Letale promiscuità

Letale promiscuità

di Luciano Scateni

È palese e diffuso lo smarrimento di chi si riconosce nei fondamentali della sinistra e attiva la collaudata predisposizione per analisi a caldo, indagini introspettive, requisitorie e tentativi di sgattaiolare via dal tunnel buio della depressione. Le ragioni più evidenti di una sconfitta che ha radici affatto giovani nell’arzigogolare tutto teoria e zero concretezza, si ritrovano soffocate dalla messe copiosa di dietrologie e indicazioni terapeutiche amorevolmente tese a sanare il mal comune di incompatibili soggetti inglobati nella sigla ‘dem’ (più lievemente moderata non era possibile progettare), inabile dalla sua istituzionalizzazione a competere con il vizio italiano di affidare i drammi sociali a chi mostra i pugni e minaccia il ‘ferro e fuoco’ del qualunquismo, del prima noi, del ‘governo ladro’ e ‘quando c’era il duce lasciavi aperta la porta di casa.

La china su cui è progressivamente scivolato quel che fu il Pci, è diventata sempre più ripida e la fine della corsa non poteva che essere traumatica. La contaminazione di soggetti vecchi e nuovi del centrismo mascherato ha contagiato, gli ex di Pci, Ds, Ulivo, accolti nell’ospitale grembo ‘Dem’.
Il virus, privo di antidoti, di controllo del sistema immunitario, ha sottratto alla debole componente della sinistra interna il fil rouge residuale della storica connessione allo status di sofferenza di giovani e vecchi, operai e studenti, poveri e dimenticati. La componente di ex centristi, lo dicono i napoletani, “è trasuta ’e spighetto e s’è mis’ ‘e chiatto”, ovvero si è convertita al verbo dei dem, ma senza abbandonare l’empatia con la moderazione di ex Dc, socialdemocratici, liberali.

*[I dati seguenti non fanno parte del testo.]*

Lemma field_group_delimited (st st' : mstate) :
  derives (Alt (seq [char "["; Star (none_of "]"); char "]"])
               (seq [quote; Star (Chr (fun x => negb (Ascii.eqb x dquote))); quote]))
          st st' ->
  delimited (consumed (rest st) (rest st')).
Proof.
  intros H. apply derives_alt in H. destruct H as [H|H];
    cbn [seq fold_right] in H;
    apply derives_cat in H; destruct H as (m1 & Ho & H);
    apply derives_cat in H; destruct H as (m2 & Hb & H);
    apply derives_cat in H; destruct H as (m3 & Hc & He);
    apply derives_eps in He; subst m3;
    apply char_eq in Ho, Hc;
    apply derives_star_chr in Hb; destruct Hb as (body & Hb & Hall & _);
    rewrite Ho, Hb, Hc.
  - change ("["%char :: body ++ "]"%char :: rest st')
      with (("["%char :: body) ++ ["]"%char] ++ rest st').
    rewrite app_assoc, consumed_app. exists body. left. split; [reflexivity|].
    erewrite forallb_pointwise; [exact Hall|].
    intros x. unfold chars. cbn [list_ascii_of_string existsb].
    now rewrite orb_false_r.
  - change (dquote :: body ++ dquote :: rest st')
      with ((dquote :: body) ++ [dquote] ++ rest st').
    rewrite app_assoc, consumed_app. exists body. right. split; [reflexivity|].
    exact Hall.
Qed.

Lemma field_re_delimited (field : string) :
  groups_satisfy delimited (field_re field).
Proof.
  unfold field_re. cbn [seq fold_right groups_satisfy].
  repeat split; try exact I; try apply groups_satisfy_lit.
  exact field_group_delimited.
Qed.

Lemma strip_by_bounded (p : ascii -> bool) (a b : ascii) (body : list ascii) :
  p a = false -> p b = false ->
  strip_by p (a :: body ++ [b]) = a :: body ++ [b].
Proof.
  intros Ha Hb. unfold strip_by. cbn [drop_while]. rewrite Ha.
  change (a :: body ++ [b]) with ((a :: body) ++ [b]).
  rewrite rev_app_distr. cbn [rev app drop_while]. rewrite Hb.
  change (b :: rev body ++ [a]) with ([b] ++ rev (a :: body)).
  rewrite rev_app_distr, rev_involutive. reflexivity.
Qed.

Lemma strip_delimited (g : list ascii) :
  delimited g -> strip (str g) = str g /\ nonempty (str g) = true.
Proof.
  intros (body & [[-> _]|[-> _]]); unfold strip, str, chars;
    rewrite list_ascii_of_string_of_list_ascii;
    (split; [f_equal; apply strip_by_bounded; reflexivity | reflexivity]).
Qed.

Lemma field_value_delimited (field text v : string) :
  field_value field text = Some v ->
  exists g, v = str g /\ delimited g.
Proof.
  unfold field_value.
  destruct (search (field_re field) text) as [m|] eqn:Hm; [|discriminate].
  destruct (group1 m) as [g|] eqn:Hg; [|discriminate].
  intros H. injection H as <-.
  pose proof (@search_capture _ _ _ _ _ (field_re_delimited field) Hm Hg) as Hd.
  exists g. split; [apply strip_delimited; exact Hd | exact Hd].
Qed.

End FieldFacts.

Module FieldProperties.

Import PyFloat PyStr Re Py Evaluator Island FieldSpec FieldFacts.
Local Open Scope string_scope.

(** X18.  A field value that [extract_recipe_details] extracts keeps its
    delimiters: it is a text between square brackets or between double
    quotes, so it is never empty and stripping it changes nothing. *)
Theorem extract_recipe_details_keeps_the_delimiters :
  forall (field text v : string),
    field_value field text = Some v ->
    delimited (chars v) /\ strip v = v.
Proof.
  intros field text v H. apply field_value_delimited in H.
  destruct H as (g & -> & Hd).
  unfold chars, str. rewrite list_ascii_of_string_of_list_ascii.
  split; [exact Hd | apply strip_delimited; exact Hd].
Qed.

Lemma extract_recipe_details_empty_name :
  field_value "recipe_name" MoreSamples.unnamed_program = Some (Samples.quoted "")
  /\ delimited (chars (Samples.quoted ""))
  /\ strip (Samples.quoted "") = Samples.quoted "".
Proof.
  split; [vm_compute; reflexivity|].
  apply (@extract_recipe_details_keeps_the_delimiters
           "recipe_name" MoreSamples.unnamed_program (Samples.quoted "")).
  vm_compute. reflexivity.
Defined.

(** X19.  The recipe-name check of [register_and_evaluate_program] passes
    exactly when [extract_recipe_details] matched a [recipe_name] field,
    and the name it registers is the matched text with its quotes or
    brackets: a name with nothing between its quotes passes the check. *)
Theorem recipe_name_check_passes_iff_the_field_is_matched :
  forall text : string,
    stripped_name (extract_recipe_details text) = field_value "recipe_name" text.
Proof.
  intros text. unfold stripped_name, extract_recipe_details. cbn [Recipe.recipe_name].
  destruct (field_value "recipe_name" text) as [v|] eqn:E; [|reflexivity].
  apply field_value_delimited in E. destruct E as (g & -> & Hd).
  cbn [option_map]. destruct (strip_delimited Hd) as [-> ->]. reflexivity.
Qed.

End FieldProperties.

(** ** The parents of a batch and the best recipe of a run *)

Module SelectionFacts.

Import PyFloat PyFloatFacts OrderFacts Exn Helper SoftmaxFacts Island RankFacts.
Import DistributionFacts RankingSpec RankingFacts FunSearch ParentsSpec.
Import RegisterSpec RegisterFacts DriverSpec DriverFacts.

Lemma leb_not_ltb (x y : pyfloat) : leb y x = true -> ltb x y = false.
Proof.
  destruct x, y; simpl; intros H; try reflexivity; try discriminate.
  apply Rleb_true in H. apply Rltb_false. exact H.
Qed.

Lemma tagged_not_nan (g : R -> R) (p : ranked_row) :
  tagged g p -> isnan (snd p) = false.
Proof. intros (w & _ & ->). reflexivity. Qed.

(** With finite weighted scores the ranking is a descending list of rows
    tagged with an increasing function of their score. *)
Lemma rank_programs_sorted (self : Island.t) (programs : list Row.t) :
  Forall (fun r => isfinite (Row.weighted_score r) = true)
         (island_programs self programs) ->
  exists (g : R -> R) (ranked : list ranked_row),
    (forall x y, (x < y)%R -> (g x < g y)%R)
    /\ fst (rank_programs self programs) = Ok ranked
    /\ Forall (tagged g) ranked
    /\ StronglySorted above ranked
    /\ List.length ranked = List.length (island_programs self programs).
Proof.
  intros Hfin. unfold rank_programs.
  destruct (finite_weighted Hfin) as [rs Hrs].
  destruct (island_programs self programs) as [|row rows] eqn:Hrows.
  { exists (fun x => x), []. repeat split; try constructor. intros x y H; exact H. }
  destruct rs as [|a l]; [discriminate|].
  destruct (softmax_explicit a l) as (Htot & Hsm).
  set (m := fold_left Rmax l a) in *.
  set (total := fold_left Rplus _ 0%R) in *.
  rewrite Hrs, Hsm. cbn [bind fst].
  exists (fun r => (Rtrigo_def.exp (r - m) / total)%R). eexists.
  split; [now apply softmax_increasing|].
  split; [reflexivity|].
  pose proof (@combine_tagged (fun r => (Rtrigo_def.exp (r - m) / total)%R)
                (row :: rows) (a :: l) Hrs) as Hc.
  split; [|split].
  - apply Forall_forall. intros z Hz.
    apply (Permutation_in _ (sort_values_desc_perm _)) in Hz.
    revert z Hz. apply Forall_forall. exact Hc.
  - apply (@sort_values_desc_sorted (fun r => (Rtrigo_def.exp (r - m) / total)%R)).
    exact Hc.
  - rewrite (Permutation_length (sort_values_desc_perm _)).
    apply (f_equal (@List.length _)) in Hrs. rewrite !length_map in Hrs.
    etransitivity; [apply length_combine|].
    rewrite length_map, <- Hrs. apply Nat.min_id.
Qed.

Nell’attacco al potere istituzionale hanno militato persone perbene, esemplare la leadership di Letta, come molti altri dem molto misurato, signorile e protagonista di bilateralismo: al mattino con Speranza, a sera con il nucleo di fuoriusciti da partiti di centro, un colpo al ferro, uno alla botte, cioè parità di dosi tra frequentazione di elementi progressisti e frenate di rallentamento.
Era possibile amalgamare i due poli interni? Forse, se a governare il popolo dem, uscito con le ossa rotte, si fosse investito il carismatico Landini o la fuoriuscita dal Pd Schlein, pronta a rientrare con la sua carica esplosiva di energia politica di sinistra.

Ai margini all’esito del voto, da celebrare con una messa funebre del Pd, un paio di news consolatorie.
Flop dell’uomo dalla parolaccia facile, delle chiassate televisive, condannato, espulso più volte dall’aula di Montecitorio. Ha concluso la sua oscena campagna elettorale in Emilia in costume da ‘Sgarbiman’.
Lo ha sconfitto Casini. Questa coda della bella notizia sminuisce di molto il favore con cui l’accoglie la sinistra, perché la vittoria di Casini conferma la promiscuità nel Pd di storici ex Dc vetero comunisti. Ovvero, un determinante perché della sconfitta elettorale del centro-sinistra-centro.